There is rapidly growing interest in the interactions between heart and mind. Evidence is accumulating from epidemiological and clinical studies that psychosocial factors contribute to coronary artery disease (CAD). Depression is a common problem with a high degree of associated disability, and has been the focus of much of this work. Depressed individuals are more likely to develop angina, or fatal or non-fatal myocardial infarction, than their non-depressed counterparts.

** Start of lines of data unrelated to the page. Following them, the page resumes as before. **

(** * logops: argument resolution, level gating, formatters and child loggers

    A shallow embedding of [lib/logops.js] and [lib/formatters.js].

    - JavaScript values are a tree type [value].  Numbers are the
      integers.  An object is the ordered list of its own enumerable
      data properties, as [for .. in] and [Object.keys] enumerate them;
      it has no methods, accessors or prototype chain of its own.  A
      structure that refers back to an object enclosing it has the leaf
      [VCircular] at that place.
    - Fallible code returns [result]; a thrown exception is [Throw].
    - Logger instances live in a store (a list indexed by instance id):
      the closures of [logops] share the mutable objects [API] and
      [opts], and the context getter of a child reads its parent's.
    - A call of a level function returns the events it causes: the
      invocation of the formatter and the write to the stream.
    - What Node and the npm dependencies provide ([util.format], [chalk],
      [serr]) and what depends on the host ([toUpperCase], the time zone)
      are the interfaces [Runtime] and [Host]; [node_model] and
      [utc_host] are executable instances of them.  [JSON.stringify],
      [JSON.parse] and the safe-json-stringify package are defined here. *)

From Stdlib Require Import String Ascii List ZArith Lia Bool.
From stdpp Require Import base list strings.
Import ListNotations.

#[local] Set Warnings "-register-all".
Local Open Scope string_scope.
Local Open Scope list_scope.
Local Open Scope Z_scope.

(** ** Values *)

Inductive value : Type :=
| VUndefined
| VNull
| VBool (b : bool)
| VNum (n : Z)                          (* numbers: the integers *)
| VStr (s : string)
| VArr (elems : list value)
| VObj (props : list (string * value))  (* plain object: own enumerable properties, in order *)
| VDate (time : Z)                      (* Date: milliseconds since the epoch *)
| VErr (name message : string)          (* Error instance *)
| VFun (src : string)                   (* a function, with its source text *)
| VCircular.                            (* a reference back to an enclosing object *)

Abbreviation props := (list (string * value)).

Inductive exn : Type :=
| TypeError (msg : string).

Inductive result (A : Type) : Type :=
| Ok (a : A)
| Throw (e : exn).
Arguments Ok {A} a.
Arguments Throw {A} e.

Definition bind {A B} (r : result A) (k : A -> result B) : result B :=
  match r with
  | Ok a => k a
  | Throw e => Throw e
  end.

Notation "'let!' x ':=' r 'in' k" := (bind r (fun x => k))
  (at level 10, x name, r at level 100, k at level 200).

(** [try { body } catch (err) { handler }] *)
Definition try_catch {A} (body : result A) (handler : exn -> result A) : result A :=
  match body with
  | Ok a => Ok a
  | Throw e => handler e
  end.

(** ** Operators of the language *)

Inductive type_tag := TUndefined | TObject | TBoolean | TNumber | TString | TFunction.

Definition typeof (v : value) : type_tag :=
  match v with
  | VUndefined => TUndefined
  | VNull => TObject
  | VBool _ => TBoolean
  | VNum _ => TNumber
  | VStr _ => TString
  | VFun _ => TFunction
  | VArr _ | VObj _ | VDate _ | VErr _ _ | VCircular => TObject
  end.

Definition type_tag_eqb (a b : type_tag) : bool :=
  match a, b with
  | TUndefined, TUndefined | TObject, TObject | TBoolean, TBoolean
  | TNumber, TNumber | TString, TString | TFunction, TFunction => true
  | _, _ => false
  end.

(** [v instanceof Error], [v instanceof Date], [Array.isArray(v)] *)
Definition instanceof_Error (v : value) : bool :=
  match v with VErr _ _ => true | _ => false end.

Definition instanceof_Date (v : value) : bool :=
  match v with VDate _ => true | _ => false end.

Definition Array_isArray (v : value) : bool :=
  match v with VArr _ => true | _ => false end.

(** [v == null] *)
Definition loose_eq_null (v : value) : bool :=
  match v with VUndefined | VNull => true | _ => false end.

(** [v !== null] *)
Definition strict_ne_null (v : value) : bool :=
  match v with VNull => false | _ => true end.

(** ToBoolean *)
Definition truthy (v : value) : bool :=
  match v with
  | VUndefined | VNull => false
  | VBool b => b
  | VNum n => negb (n =? 0)
  | VStr s => negb (String.eqb s "")
  | _ => true
  end.

(** [a || b] and [a && b] *)
Definition js_or (a b : value) : value := if truthy a then a else b.
Definition js_and (a b : value) : value := if truthy a then b else a.

(** [v === s] for a string [s]: only a string value is strictly equal to it *)
Definition strict_eq_string (v : value) (s : string) : bool :=
  match v with VStr s' => String.eqb s' s | _ => false end.

(** [Object.prototype.toString.call(v) === '[object Function]'] *)
Definition is_function (v : value) : bool :=
  match v with VFun _ => true | _ => false end.

(** ** Decimal numerals *)

Definition digit_char (d : Z) : ascii :=
  ascii_of_nat (48 + Z.to_nat d).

A review of the prospective epidemiological cohort studies into depression and the subsequent development of CAD has shown a possible aetiologic role for depression or hopelessness in eight out of eight studies, even after adjustment for traditional cardiovascular risk factors.1 Overall these studies show a relative risk of approximately twofold of developing CAD for depressed compared with non-depressed groups, with some studies showing a dose–response effect in which greater exposure to depression leads to a higher incidence of coronary events.2 For example, a four year follow up of the Amsterdam longitudinal ageing study reported a relative risk of cardiac mortality of 1.6 for individuals with depressive symptoms, and 3.8 for those with clinically diagnosed depression, after adjustment for age, sex, education, smoking, alcohol, hypertension, body mass index, diabetes, stroke, and cancer.2

The John Hopkins precursors study3 followed 1190 medical students for a median of 37 years, and found a median interval of 15 years between the first episode of depression and the first coronary event. This suggests a chronic underlying link, with depression pre-dating the development of clinical CAD. Duration of symptoms themselves may also influence the risk of mortality.4 More recently, it has been found in the Whitehall II study that British civil servants with elevated scores on the general health …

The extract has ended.